**GIVEN INFORMATION**
(** One event keeps the registry well formed. *)
Lemma step_well_formed (e : event) (h : Hub) :
  well_formed h ->
  well_formed (step clock fresh_messageId js_trim js_toLowerCase e h).
Proof.
  intros (Hnd & Hlive & Hbound).
  destruct e as [ws|ws message|ws|ws|i db]; simpl.
  - destruct (mem ws (map fst (sockets h))) eqn:Em; [repeat split; assumption|].
    assert (Hnew : ~ In ws (wss_clients h)).
    { intros Hin. apply lookup_state_unknown in Em.
      destruct (Hlive ws Hin) as [E|E]; unfold ready in E; congruence. }
    unfold on_connection, toISOString, ws_send, well_formed, ready. simpl.
    split; [|split].
    + apply NoDup_app; repeat split; auto.
      * constructor; [intros []|constructor].
      * intros x Hx [<-|[]]. auto.
    + intros c Hin. apply in_app_or in Hin. destruct Hin as [Hin|[<-|[]]].
      * rewrite lookup_set_state_other by (intros ->; auto).
        apply Hlive, Hin.
      * left. apply lookup_set_state_same.
    + intros c Hin. apply in_or_app. left. auto.
  - destruct (mem ws (wss_clients h) && is_open (ready h ws)) eqn:E;
      [|repeat split; assumption].
    apply andb_true_iff in E. destruct E as [Em Eo].
    apply mem_In in Em. apply is_open_true in Eo.
    destruct (guarded_on_message clock fresh_messageId ws message h Eo)
      as (E1 & E2 & _).
    unfold well_formed, ready. rewrite E1, E2. split; [exact Hnd|].
    split; [exact Hlive|].
    intros c Hin.
    destruct (clients_on_message ws message h) as [Ec|[info Ec]];
      rewrite Ec in Hin; [auto|].
    apply clients_set_keys in Hin. destruct Hin as [->|Hin]; auto.
  - destruct (mem ws (wss_clients h) && is_open (ready h ws)) eqn:E;
      [|repeat split; assumption].
    unfold well_formed, ready. simpl. split; [exact Hnd|].
    split; [|exact Hbound].
    intros c Hin. destruct (Nat.eq_dec c ws) as [->|N].
    + right. apply lookup_set_state_same.
    + rewrite lookup_set_state_other by exact N. apply Hlive, Hin.
  - destruct (mem ws (wss_clients h)) eqn:Em; [|repeat split; assumption].
    set (h0 := with_wss_clients _ _).
    destruct (guarded_on_close ws h0) as (E1 & E2 & _).
    unfold well_formed, ready. rewrite E1, E2. subst h0. simpl.
    split; [apply NoDup_filter, Hnd|]. split.
    + intros c Hin. apply filter_In in Hin. destruct Hin as [Hin N].
      apply negb_true_iff, Nat.eqb_neq in N.
      rewrite lookup_set_state_other by exact N. apply Hlive, Hin.
    + intros c Hin. unfold on_close in Hin. simpl in Hin.
      match type of Hin with
      | context [clients_delete ws (clients ?x)] =>
          assert (Ex : clients x = clients h)
      end.
      { destruct (clients_get ws (clients h)) as [info|]; [|reflexivity].
        destruct (truthy (userId info)); [|reflexivity].
        rewrite clients_send_to_others. reflexivity. }
      rewrite Ex in Hin. apply clients_delete_keys in Hin.
      destruct Hin as [N Hin]. apply filter_In. split; [auto|].
      apply negb_true_iff, Nat.eqb_neq. exact N.
  - destruct (nth_error (pending h) i) as [t|]; [|repeat split; assumption].
    set (h0 := with_pending _ h).
    destruct (registry_resume t db h0) as (E1 & E2).
    unfold well_formed, ready. rewrite E1, E2, clients_resume.
    repeat split; assumption.
Qed.

(** X13. Every state the hub reaches from its start is well formed:
    [wss.clients] has no duplicate, holds no closed socket, and every
    connection with an identity binding is one of its members. *)
Lemma reachable_well_formed (es : list event) :
  well_formed (run clock fresh_messageId js_trim js_toLowerCase es hub0).
Proof.
  unfold run.
  assert (G : forall h, well_formed h ->
                        well_formed
                          (fold_left
                             (fun h e =>
                                step clock fresh_messageId js_trim
                                     js_toLowerCase e h) es h)).
  { induction es as [|e es IH]; intros h Hw; simpl; [exact Hw|].
    apply IH, step_well_formed, Hw. }
  apply G. repeat split.
  - constructor.
  - intros c [].
  - intros c [].
Qed.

**ABOUT THIS EXERCISE**
Please find, in the entries above, every line where "repeat" occurs, and copy it.

**EXPECTED ANSWER**
  - destruct (mem ws (map fst (sockets h))) eqn:Em; [repeat split; assumption|].
    + apply NoDup_app; repeat split; auto.
      [|repeat split; assumption].
      [|repeat split; assumption].
  - destruct (mem ws (wss_clients h)) eqn:Em; [|repeat split; assumption].
  - destruct (nth_error (pending h) i) as [t|]; [|repeat split; assumption].
    repeat split; assumption.
  apply G. repeat split.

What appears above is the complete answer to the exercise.